Climate Change Denial
Title | Climate Change Denial PDF eBook |
Author | Haydn Washington |
Publisher | Routledge |
Pages | 194 |
Release | 2013-05-13 |
Genre | Nature |
ISBN | 1136530045 |
Humans have always used denial. When we are afraid, guilty, confused, or when something interferes with our self-image, we tend to deny it. Yet denial is a delusion. When it impacts on the health of oneself, or society, or the world it becomes a pathology. Climate change denial is such a case. Paradoxically, as the climate science has become more certain, denial about the issue has increased. The paradox lies in the denial. There is a denial industry funded by the fossil fuel companies that literally denies the science, and seeks to confuse the public. There is denial within governments, where spin-doctors use 'weasel words' to pretend they are taking action. However there is also denial within most of us, the citizenry. We let denial prosper and we resist the science. It also explains the social science behind denial. It contains a detailed examination of the principal climate change denial arguments, from attacks on the integrity of scientists, to impossible expectations of proof and certainty to the cherry picking of data. Climate change can be solved - but only when we cease to deny that it exists. This book shows how we can break through denial, accept reality, and thus solve the climate crisis. It will engage scientists, university students, climate change activists as well as the general public seeking to roll back denial and act.
Denial
Title | Denial PDF eBook |
Author | Keith Kahn-Harris |
Publisher | |
Pages | 0 |
Release | 2018 |
Genre | Denial (Psychology) |
ISBN | 9781910749968 |
The Holocaust never happened. The planet isn't warming. Vaccines harm children.

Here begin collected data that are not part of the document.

(* ===== verification/CpioRead.v ===== *)
(** * init/initramfs.c: reading a well-formed archive

    What the reader is to do with each member of an archive ([apply]), and the
    proof that it does so however the archive is cut into pieces: [reading]
    says, for each state of the machine, how the bytes still to come and the
    work still to be done are related, and every action keeps it true. *)

From Stdlib Require Import String.
From S2P Require Import Prelude LibMath Ctype Kstrtox Initramfs GenInitCpio CpioFormat InitramfsSafety.

Local Open Scope Z_scope.

Section read.
Context {F file : Type} `{VfsOk F file}.

Abbreviation links := (list (list hash)).

Implicit Types st : machine F file.

(** ** What becomes of a member *)

Definition link_member (h : header) (path : list Z) (w : F * links) : Z * (F * links) :=
  let '(f, hd) := w in
  if nlink h >=? 2 then
    let '(old, hd) := find_link (s32 (major h)) (s32 (minor h)) (s32 (ino h)) (mode h) path hd in
    match old with
    | Some old => let '(f, r) := init_link (clean_path path 0 f) old path in (if r <? 0 then -1 else 1, (f, hd))
    | None => (0, (f, hd))
    end
  else (0, (f, hd)).

Definition open_flags (ml : Z) : Z :=
  if ml =? 1 then Z.lor O_WRONLY O_CREAT else Z.lor (Z.lor O_WRONLY O_CREAT) O_TRUNC.

(** An open file with owner, mode and size set. *)
Definition prepare (f : F) (w : file) (h : header) : F :=
  let f := vfs_fchmod (vfs_fchown f w (uid h) (gid h)) w (mode h) in
  if body_len h =? 0 then f else vfs_truncate f w (body_len h).

(** The name is dealt with; a file that was opened is returned. *)
Definition create (h : header) (path : list Z) (w : F * links) : F * links * option file :=
  let '(f, hd) := w in
  if bool_decide (path = bytes_of "TRAILER!!!") then (f, no_links, None)
  else
    let f := clean_path path (mode h) f in
    if S_ISREG (mode h) then
      let '(ml, (f, hd)) := link_member h path (f, hd) in
      if ml >=? 0 then
        match filp_open f path (open_flags ml) (mode h) with
        | (f, None) => (f, hd, None)
        | (f, Some w) => (prepare f w h, hd, Some w)
        end
      else (f, hd, None)
    else if S_ISDIR (mode h) then
      (init_chmod (init_chown (init_mkdir f path (mode h)) path (uid h) (gid h) 0) path (mode h), hd, None)
    else if S_ISBLK (mode h) || S_ISCHR (mode h) || S_ISFIFO (mode h) || S_ISSOCK (mode h) then
      let '(ml, (f, hd)) := link_member h path (f, hd) in
      if ml =? 0 then
        (init_chmod (init_chown (init_mknod f path (mode h) (rdev h)) path (uid h) (gid h) 0) path (mode h), hd, None)
      else (f, hd, None)
    else (f, hd, None).

Definition symlink (h : header) (target path : list Z) (f : F) : F :=
  init_chown (init_symlink (clean_path path 0 f) target path) path (uid h) (gid h) AT_SYMLINK_NOFOLLOW.

Definition apply (m : member) (w : F * links) : F * links :=
  let h := header_of m in
  if S_ISLNK (mode h) then (symlink h (until_nul (m_body m)) (m_name m) w.1, w.2)
  else
    match create h (m_name m) w with
    | (f, hd, None) => (f, hd)
    | (f, hd, Some o) => (fput (store f o (m_body m) 0) o, hd)
    end.

Definition apply_all (ms : list member) (w : F * links) : F * links := fold_left (fun w m => apply m w) ms w.

Definition member_ok (m : member) : Prop :=
  Forall number32 (fields m) /\ chars (m_name m) /\ zlen (m_name m) + 1 <= PATH_MAX /\
  (if S_ISLNK (u16 (m_mode m)) then zlen (m_body m) <= PATH_MAX /\ exists t, chars t /\ m_body m = t ++ [0]
   else S_ISREG (u16 (m_mode m)) = true \/ m_body m = []) /\
  (m_csum m = true -> S_ISREG (u16 (m_mode m)) = true -> m_check m = csum_add 0 (m_body m)).

(** Members from here on, and zeros. *)
Definition rest (ms : list member) (k : nat) : list Z := concat (map encode ms) ++ zeros k.

(** ** The invariant *)

Context (goal : F * links).

Definition owed (ms : list member) (st : machine F file) : Prop := apply_all ms (fs st, head st) = goal.

(** The header of [m] has been parsed and [left] bytes of it are to come. *)
Definition known (m : member) (left : Z) (st : machine F file) : Prop :=
  hdr st = header_of m /\ csum_present st = m_csum m /\ next_header st = this_header st + left /\
  next_header st mod 4 = 0.

Definition with_body_len (x : Z) (h : header) : header :=
  Header (ino h) (mode h) (uid h) (gid h) (nlink h) (mtime h) x (major h) (minor h) (rdev h) (name_len h) (hdr_csum h).

(** Collecting [part], with [after] to follow. *)
Definition collecting (buf : place) (part after todo : list Z) (st : machine F file) : Prop :=
  collected_in st = buf /\ 0 < remains st /\ zlen (collected st) + remains st = zlen part /\
  collected st ++ todo = part ++ after.

Definition after_name (m : member) : list Z := m_body m ++ body_pad m.

Definition reading_collect (m : member) (after todo : list Z) (st : machine F file) : Prop :=
  match next_state st with
  | GotHeader =>
      collecting header_buf (header_part m) (name_part m ++ after_name m ++ after) todo st /\
      (this_header st - zlen (collected st)) mod 4 = 0
  | GotName =>
      collecting name_buf (name_part m) (after_name m ++ after) todo st /\ S_ISLNK (u16 (m_mode m)) = false /\
      known m (zlen (name_part m ++ after_name m) - zlen (collected st)) st
  | GotSymlink =>
      collecting symlink_buf (name_part m ++ m_body m) (body_pad m ++ after) todo st /\
      S_ISLNK (u16 (m_mode m)) = true /\ known m (zlen (name_part m ++ after_name m) - zlen (collected st)) st
  | _ => False
  end.

Definition reading_copy (m : member) (ms : list member) (after todo : list Z) (st : machine F file) : Prop :=
  exists b w, wfile st = Some w /\ todo = b ++ body_pad m ++ after /\ next_state st = Reset /\
    hdr st = with_body_len (zlen b) (header_of m) /\ csum_present st = m_csum m /\
    (m_csum m = true -> csum_add (io_csum st) b = m_check m) /\ number32 (io_csum st) /\
    next_header st = this_header st + zlen (b ++ body_pad m) /\ next_header st mod 4 = 0 /\
    apply_all ms (fput (store (fs st) w b (wfile_pos st)) w, head st) = goal.

Definition reading_state (ms : list member) (k : nat) (todo : list Z) (st : machine F file) : Prop :=
  match state st with
  | Start => ms <> [] /\ todo = rest ms k /\ this_header st mod 4 = 0 /\ owed ms st
  | Collect => exists m, member_ok m /\ owed (m :: ms) st /\ reading_collect m (rest ms k) todo st
  | GotHeader => exists m, member_ok m /\ owed (m :: ms) st /\ collected st = header_part m /\
      todo = name_part m ++ after_name m ++ rest ms k /\ (this_header st - 110) mod 4 = 0
  | GotName => exists m, member_ok m /\ owed (m :: ms) st /\ S_ISLNK (u16 (m_mode m)) = false /\
      collected st = name_part m /\ todo = after_name m ++ rest ms k /\ known m (zlen (after_name m)) st
  | GotSymlink => exists m, member_ok m /\ owed (m :: ms) st /\ S_ISLNK (u16 (m_mode m)) = true /\
      collected_in st = symlink_buf /\ collected st = name_part m ++ m_body m /\ todo = body_pad m ++ rest ms k /\
      known m (zlen (body_pad m)) st
  | CopyFile => exists m, member_ok m /\ reading_copy m ms (rest ms k) todo st
  | SkipIt => next_state st = Reset /\ owed ms st /\ next_header st mod 4 = 0 /\
      exists skipped, todo = skipped ++ rest ms k /\ next_header st = this_header st + zlen skipped
  | Reset => owed ms st /\ exists j, todo = zeros j ++ rest ms k /\ (ms = [] \/ j = 0%nat /\ this_header st mod 4 = 0)
  end.

(** [todo] is what is still to be read. *)
Definition reading (st : machine F file) (todo : list Z) : Prop :=
  message st = None /\ exists ms k, Forall member_ok ms /\ reading_state ms k todo st.

(** Where the loop may stop: at the end of the piece, or between members. *)
Definition stopped (more : list Z) (st : machine F file) : Prop :=
  (victim st = [] /\ (more = [] -> state st = Reset)) \/
  (state st = Reset /\ this_header st mod 4 = 0 /\ exists v, victim st = 48 :: v).

(** One action. *)
Definition advances (st : machine F file) (more : list Z) : Prop :=
  exists stop st', actions (state st) st = Ok (stop, st') /\ reading st' (victim st' ++ more) /\
    (exists eaten, victim st = eaten ++ victim st') /\
    (if stop : bool then stopped more st' else (measure st' < measure st)%nat).

(** ** Taking bytes *)

(** [do_collect] stops at the end of the piece or completes the part. *)
Lemma do_collect_ok buf part after more st :
  collecting buf part after (victim st ++ more) st -> zlen part <= capacity buf ->
  (byte_count st < remains st /\
   do_collect st = Ok (true, set_remains (remains st - byte_count st) (set_this_header (this_header st + byte_count st)
     (set_victim [] (set_collected (collected st ++ victim st) st))))) \/
  (remains st <= byte_count st /\ drop (Z.to_nat (remains st)) (victim st) ++ more = after /\
   do_collect st = Ok (false, set_state (next_state st) (set_remains 0 (set_this_header (this_header st + remains st)
     (set_victim (drop (Z.to_nat (remains st)) (victim st)) (set_collected part st)))))).
Proof.
  intros (Hin & Hr & Hlen & E) Hcap. unfold do_collect. rewrite Hin. unfold zlen in Hlen. fold (zlen part) in Hlen.
  destruct (Z.ltb_spec (byte_count st) (remains st)) as [Hlt|Hge].
  - left. split; [done|]. rewrite (proj2 (Z.ltb_ge (capacity buf) _)) by lia. cbn [BUG_ON]. rewrite bind_Ok.
    rewrite eat_ok by (cbn; unfold byte_count; cbn; lia). rewrite bind_Ok. unfold byte_count in *. machine.
    rewrite (proj2 (Z.eqb_neq _ 0)) by lia. rewrite Nat2Z.id, firstn_all, drop_all. done.
  - right. rewrite (proj2 (Z.ltb_ge (capacity buf) _)) by lia. cbn [BUG_ON]. rewrite bind_Ok.
    unfold byte_count in Hge. destruct (split_at _ _ _ _ _ (Z.to_nat (remains st)) E) as [E1 E2];
      [unfold zlen in Hlen; lia|lia|].
    split; [done|]. split; [done|]. rewrite eat_ok by (unfold byte_count; machine; lia). rewrite bind_Ok. machine.
    rewrite E1, Z.sub_diag. done.
Qed.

There is no such thing as AIDS. The Earth is flat. Denialism comes in many forms, often dressed in the garb of scholarship or research. It's certainly insidious and pernicious. Climate change denialists have built well-funded institutions and lobbying groups to counter action against global warming. Holocaust deniers have harried historians and abused survivors. AIDS denialists have prevented treatment programmes in Africa. All this is bad enough, but what if, as Keith Kahn-Harris asks, it actually cloaks much darker, unspeakable, desires? If denialists could speak from the heart, what would we hear? Kahn-Harris sets out not to unpick denialists' arguments, but to investigate what lies behind them. The conclusions he reaches are shocking and uncomfortable. In a world of 'fake news' and 'post-truth', are the denialists about to secure victory?
Denial
Title | Denial PDF eBook |
Author | Toby Weston |
Publisher | Lobster Books |
Pages | 266 |
Release | 2016-06-01 |
Genre | Fiction |
ISBN | 0995515808 |
The Singularity's Children Series: As the Third Millennium dawns, the world is slipping beyond human comprehension. Citizens are bewildered and angry; kept in line only by vast programs of computer-driven propaganda. Leaders are in Denial, clinging to the illusions of an idealised past, unable to move beyond corporate greed and political charade. But an emerging movement of techno-optimists can see post-scarcity utopias glittering on the horizon and have started building a collaborative future for all of Singularity's Children... Book One - Denial: Keith knows the 21st century is no place for a moral backbone. Not even a corporate expense account and the occasional synthetic liaison can air-gap him from the blood on his hands. With neural prosthetics giving voices to our animal cousins, Niato, the grandson of a Sushi chain billionaire, is recruited into Eco-Terrorism by a radicalized dolphin, beginning a cross-species partnership that might change the world. Stella lives above a brothel on a nomadic, floating tuna farm. Her young life is brutal and precarious, she needs to find a tribe before she is consumed by the jaded world around her. Denial is high-tech adventure set in a world of soulless algorithms, psychotic corporations, and floating ghettos. It is the first book in an epic story arc which takes the reader from a post-internet, post-collapse world, deep into a wildly post-human future.